Brutalement, le camp restreignit ses activités. La nuit du 23 au 24 octobre 1942, les prisonniers furent triés : les juifs qui n’étaient pas de nationalité belge ou qui n’étaient pas mariés à une « aryenne » ou, encore, dont les compétences professionnelles n’étaient pas utiles au camp furent envoyés à Malines afin de compléter des convois qui étaient dirigés vers Auschwitz. Après cette évacuation, le camp vécut au ralenti mais continua sa production.
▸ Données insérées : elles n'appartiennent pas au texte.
(* ===== verification/PaymentCycle.v ===== *)
(** * The payment-cycle guard ([services/settlement_cycle_guard.py])

    The depth-first search over buyer-to-worker edges, with its stack and [seen]
    set, and the guard that refuses a lock which would close a cycle.  The rows the
    guard selects are an argument; the selection itself is modelled. *)

From S2P Require Import Prelude PyBytes PyJson PyDatetime PyFloat SettlementEngine.
From stdpp Require Import relations.
#[local] Open Scope string_scope.

(** A directed edge: the client pays the worker. *)
Definition edge : Type := (string * string)%type.

(** The workers of [n], in the order the loop pushes them. *)
Definition workers_of (edges : list edge) (n : string) : list string :=
  map snd (List.filter (fun e => str_eqb (fst e) n) edges).

(** The [while stack] loop; the head of the list is the top of the stack, [None]
    when the fuel runs out. *)
Fixpoint search (fuel : nat) (edges : list edge) (buyer : string) (stack : list string)
    (seen : gset string) : option bool :=
  match stack with
  | [] => Some false
  | n :: rest =>
      match fuel with
      | O => None
      | S f =>
          if str_eqb n buyer then Some true
          else if bool_decide (n ∈ seen) then search f edges buyer rest seen
          else search f edges buyer (rev (workers_of edges n) ++ rest)%list ({[n]} ∪ seen)
      end
  end.

(** Every edge is pushed at most once: the start and the edges bound the pops. *)
Definition search_fuel (edges : list edge) : nat := S (length edges).

Definition worker_reaches_buyer_on_edges (edges : list edge) (worker_id buyer_id : string) : bool :=
  if str_eqb worker_id buyer_id then false
  else default false (search (search_fuel edges) edges buyer_id [worker_id] ∅).

(** A row of the settlements table, as far as the query reads it. *)
Record settlement_row := SettlementRow {
  r_task_id : string;
  r_client : string;
  r_worker : option string;
  r_status : string
}.

Definition terminal_status_strings : list string :=
  [TaskStatus_value TS_SETTLED; TaskStatus_value TS_REFUNDED; TaskStatus_value TS_CANCELLED].

(** The [select]: locked rows of other tasks in a status that is not terminal. *)
Definition active_edges (task_id : string) (rows : list settlement_row) : list edge :=
  omap (fun r =>
    match r_worker r with
    | Some w => if negb (str_eqb (r_task_id r) task_id)
                   && negb (str_mem (r_status r) terminal_status_strings)
                then Some (r_client r, w) else None
    | None => None
    end) rows.

(** [assert_lock_does_not_close_payment_cycle]; the arrow of the message is written
    [->]. *)
Definition assert_lock_does_not_close_payment_cycle (enabled : bool) (rows : list settlement_row)
    (task_id buyer_id worker_id : string) : outcome py_exn unit :=
  if negb enabled then Ret tt
  else if worker_reaches_buyer_on_edges (active_edges task_id rows) worker_id buyer_id
  then Raise (HTTPException 409
    ("locking this worker would close a directed buyer->worker payment cycle across active "
       ++ "settlements; choose a different worker or complete/terminalize related settlements first"))
  else Ret tt.

(** ** The search *)

(** A payment from [a] to [b]. *)
Definition pays (edges : list edge) (a b : string) : Prop := (a, b) ∈ edges.

Lemma workers_of_pays edges n w : w ∈ workers_of edges n <-> pays edges n w.
Proof.
  unfold workers_of, pays. rewrite list_elem_of_fmap. split.
  - intros ([c w'] & -> & Hin). apply list_elem_of_In, filter_In in Hin as [Hin Hc].
    apply bool_decide_eq_true in Hc. cbn in Hc. subst c. by apply list_elem_of_In.
  - intros Hin. exists (n, w). split; [done|]. apply list_elem_of_In, filter_In.
    split; [by apply list_elem_of_In|]. by apply bool_decide_eq_true.
Qed.

(** The edges not yet expanded. *)
Definition unexpanded (edges : list edge) (seen : gset string) : list edge :=
  List.filter (fun e => negb (bool_decide (fst e ∈ seen))) edges.

Lemma unexpanded_split edges n seen :
  n ∉ seen ->
  length (unexpanded edges seen)
  = length (workers_of edges n) + length (unexpanded edges ({[n]} ∪ seen)).
Proof.
  intros Hn. unfold workers_of. rewrite length_map.
  induction edges as [|[c w] edges IH]; [done|]. unfold unexpanded, str_eqb in *. cbn [List.filter fst].
  destruct (decide (c = n)) as [->|Hc].
  - rewrite (bool_decide_false (n ∈ seen)), (bool_decide_true (n = n)), (bool_decide_true (n ∈ _))
      by (rewrite ?elem_of_union, ?elem_of_singleton; auto).
    cbn. lia.
  - rewrite (bool_decide_false (c = n)) by done.
    destruct (decide (c ∈ seen)).
    + rewrite !bool_decide_true by (rewrite ?elem_of_union; auto). done.
    + rewrite !bool_decide_false by (rewrite ?elem_of_union, ?elem_of_singleton; intuition). cbn. lia.
Qed.

Lemma search_enough fuel edges buyer stack seen :
  length stack + length (unexpanded edges seen) <= fuel ->
  is_Some (search fuel edges buyer stack seen).
Proof.
  revert stack seen. induction fuel as [|f IH]; intros [|n rest] seen Hf; cbn [search];
    try (by eexists); cbn in Hf; [lia|].
  destruct (str_eqb n buyer); [by eexists|].
  destruct (bool_decide (n ∈ seen)) eqn:Hs; [apply IH; lia|].
  apply IH. apply bool_decide_eq_false in Hs. pose proof (unexpanded_split edges n seen Hs).
  rewrite length_app, length_rev. lia.
Qed.

Lemma search_fuel_enough edges buyer worker :
  is_Some (search (search_fuel edges) edges buyer [worker] ∅).
Proof.
  apply search_enough. unfold search_fuel, unexpanded. cbn [length].
  apply le_n_S, filter_length_le.
Qed.

Lemma search_sound fuel edges buyer worker stack seen :
  (forall n, n ∈ stack -> rtc (pays edges) worker n) ->
  search fuel edges buyer stack seen = Some true -> rtc (pays edges) worker buyer.
Proof.
  revert stack seen. induction fuel as [|f IH]; intros [|n rest] seen Hst; cbn [search]; try done.
  destruct (str_eqb n buyer) eqn:Hb.
  - intros _. apply bool_decide_eq_true in Hb as <-. apply Hst. by left.
  - assert (Hrest : forall m, m ∈ rest -> rtc (pays edges) worker m) by (intros m Hm; apply Hst; by right).
    destruct (bool_decide (n ∈ seen)); [by apply IH|]. apply IH. intros m Hm.
    apply elem_of_app in Hm as [Hm|Hm]; [|by apply Hrest].
    apply list_elem_of_In, in_rev, list_elem_of_In, workers_of_pays in Hm.
    eapply rtc_r; [|exact Hm]. apply Hst. by left.
Qed.

(** What [seen] reaches in one step is seen or waiting; the buyer is not seen. *)
Definition frontier (edges : list edge) (buyer : string) (stack : list string) (seen : gset string) : Prop :=
  (buyer ∉ seen) /\ forall n m, n ∈ seen -> pays edges n m -> m ∈ seen \/ m ∈ stack.

Lemma search_complete fuel edges buyer stack seen :
  frontier edges buyer stack seen -> search fuel edges buyer stack seen = Some false ->
  forall n, n ∈ seen \/ n ∈ stack -> ~ rtc (pays edges) n buyer.
Proof.
  revert stack seen. induction fuel as [|f IH]; intros [|n rest] seen [Hb Hf]; cbn [search]; try done.
  1-2: (intros _ n [Hn|Hn] Hr; [|by inversion Hn]); clear -Hb Hf Hn Hr;
    induction Hr as [x|x y z Hxy Hr IHr]; [done|];
    apply IHr; [done|]; by destruct (Hf x y Hn Hxy) as [|Hy%elem_of_nil].
  destruct (str_eqb n buyer) eqn:Hnb; [done|]. apply bool_decide_eq_false in Hnb.
  destruct (bool_decide (n ∈ seen)) eqn:Hs; intros Hse m Hm.
  - apply bool_decide_eq_true in Hs. apply (IH rest seen); [|done|].
    + split; [done|]. intros a b Ha Hab. destruct (Hf a b Ha Hab) as [|[->|]%elem_of_cons]; auto.
    + destruct Hm as [|[->|]%elem_of_cons]; auto.
  - apply (IH _ _) with (n := m) in Hse; [done| |].
    + split; [by intros [->%elem_of_singleton|?]%elem_of_union|]. intros a b Ha Hab. rewrite elem_of_app.
      apply elem_of_union in Ha as [->%elem_of_singleton|Ha].
      * right. left. apply list_elem_of_In, in_rev. rewrite rev_involutive.
        by apply list_elem_of_In, workers_of_pays.
      * rewrite elem_of_union, elem_of_singleton. destruct (Hf a b Ha Hab) as [|[->|]%elem_of_cons]; auto.
    + rewrite elem_of_app, elem_of_union, elem_of_singleton. destruct Hm as [|[->|]%elem_of_cons]; auto.
Qed.

(** The search decides reachability, whatever the worker and the buyer. *)
Lemma search_decides edges worker buyer :
  match search (search_fuel edges) edges buyer [worker] ∅ with
  | Some b => b = true <-> rtc (pays edges) worker buyer
  | None => False
  end.
Proof.
  destruct (search_fuel_enough edges buyer worker) as [b Hb]. rewrite Hb. destruct b; split; try done.
  - intros _. refine (search_sound _ _ _ worker _ _ _ Hb).
    intros n ->%list_elem_of_singleton. apply rtc_refl.
  - intros Hr. exfalso. refine (search_complete _ _ _ _ _ _ Hb worker _ Hr).
    + split; [by intros Hn%elem_of_empty|]. intros n m Hn. by apply not_elem_of_empty in Hn.
    + right. by left.
Qed.

(** C36. The guard's search terminates within one step per edge and is exact: it
    returns true just when the worker is another agent from whom a chain of
    payments leads to the buyer. *)
Theorem cycle_search_exact edges worker buyer :
  is_Some (search (search_fuel edges) edges buyer [worker] ∅)
  /\ (worker_reaches_buyer_on_edges edges worker buyer = true
      <-> worker <> buyer /\ rtc (pays edges) worker buyer).
Proof.
  split; [apply search_fuel_enough|]. unfold worker_reaches_buyer_on_edges.
  pose proof (search_decides edges worker buyer) as Hd.
  destruct (str_eqb worker buyer) eqn:He.
  - apply bool_decide_eq_true in He. split; [done|]. by intros [? _].
  - apply bool_decide_eq_false in He.
    destruct (search _ _ _ _ _) as [b|]; [|done]. cbn. rewrite Hd. tauto.
Qed.

(** ** Acyclicity *)

Definition acyclic (edges : list edge) : Prop := forall n, ~ tc (pays edges) n n.

Lemma pays_cons e edges a b : pays (e :: edges) a b <-> (a, b) = e \/ pays edges a b.
Proof. apply elem_of_cons. Qed.

(** The first step of a non-empty path. *)
Lemma tc_first {A} (R : relation A) x z : tc R x z -> exists y, R x y /\ rtc R y z.
Proof. destruct 1 as [x y H|x y z H1 H2]; exists y; split; auto using rtc_refl, tc_rtc. Qed.

(** A path of the extended graph avoids the new edge or passes through it. *)
Lemma new_edge_path u v edges a b :
  rtc (pays ((u, v) :: edges)) a b ->
  rtc (pays edges) a b \/ (rtc (pays edges) a u /\ rtc (pays edges) v b).
Proof.
  induction 1 as [x|x y z [[= -> ->]|Hxy]%pays_cons _ IH].
  - left. apply rtc_refl.
  - right. split; [apply rtc_refl|]. by destruct IH as [|[_ ?]].
  - destruct IH as [IH|[IH1 IH2]]; [left|right; split; [|done]]; by eapply rtc_l.
Qed.

Lemma acyclic_new_edge u v edges :
  acyclic edges -> ~ rtc (pays edges) v u -> acyclic ((u, v) :: edges).
Proof.
  intros Ha Hvu n Hn. apply tc_first in Hn as (m & Hnm & Hmn).
  apply new_edge_path in Hmn. apply pays_cons in Hnm as [[= -> ->]|Hnm].
  - destruct Hmn as [|[]]; done.
  - destruct Hmn as [Hmn|[Hmu Hvn]].
    + apply (Ha n). eapply tc_rtc_r; [by apply tc_once|done].
    + apply Hvu. etrans; [exact Hvn|]. by eapply rtc_l.
Qed.

(** What the enabled guard lets through closes no chain back to the buyer. *)
Lemma guard_no_path rows task buyer worker : buyer <> worker ->
  assert_lock_does_not_close_payment_cycle true rows task buyer worker = Ret tt ->
  ~ rtc (pays (active_edges task rows)) worker buyer.
Proof.
  intros Hne H Hr. unfold assert_lock_does_not_close_payment_cycle, worker_reaches_buyer_on_edges in H. cbn [negb] in H.
  unfold str_eqb in H. rewrite bool_decide_false in H by congruence.
  pose proof (search_decides (active_edges task rows) worker buyer) as Hd.
  destruct (search _ _ _ _ _) as [b|]; [|done]. apply Hd in Hr as ->. discriminate H.
Qed.

(** The guard keeps the payments of active settlements acyclic: when they form
    no cycle and the guard, enabled, lets a buyer lock another agent as worker,
    they form none with the new payment either. *)
Theorem guard_keeps_acyclic rows task buyer worker :
  acyclic (active_edges task rows) -> buyer <> worker ->
  assert_lock_does_not_close_payment_cycle true rows task buyer worker = Ret tt ->
  acyclic ((buyer, worker) :: active_edges task rows).
Proof. intros Ha Hne H. apply acyclic_new_edge; [done|]. by apply guard_no_path. Qed.

Lemma guard_keeps_acyclic_witness :
  acyclic [("a", "b")].
Proof.
  apply (guard_keeps_acyclic [SettlementRow "t0" "b" (Some "c") "settled"] "t1" "a" "b");
    [|discriminate|by vm_compute].
  intros n Hn. apply tc_first in Hn as (m & Hnm & _). by apply elem_of_nil in Hnm.
Defined.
Dans la nuit du 4 au 5 janvier 1944, le Judenlager fut définitivement fermé et les juifs qui s’y trouvaient encore furent emmenés vers la gare de Charleville d’où un convoi les envoya à Drancy puis Auschwitz. 
 
Sur ces 288 déportés, 22 réussirent à s’évader puis à bénéficier de l’aide d’habitants et du chef de gare de Revin pour se cacher, 27 autres revinrent des camps et 2 autres enfin furent fusillés après leur évasion ratée. 237 hommes sont donc morts en déportation. 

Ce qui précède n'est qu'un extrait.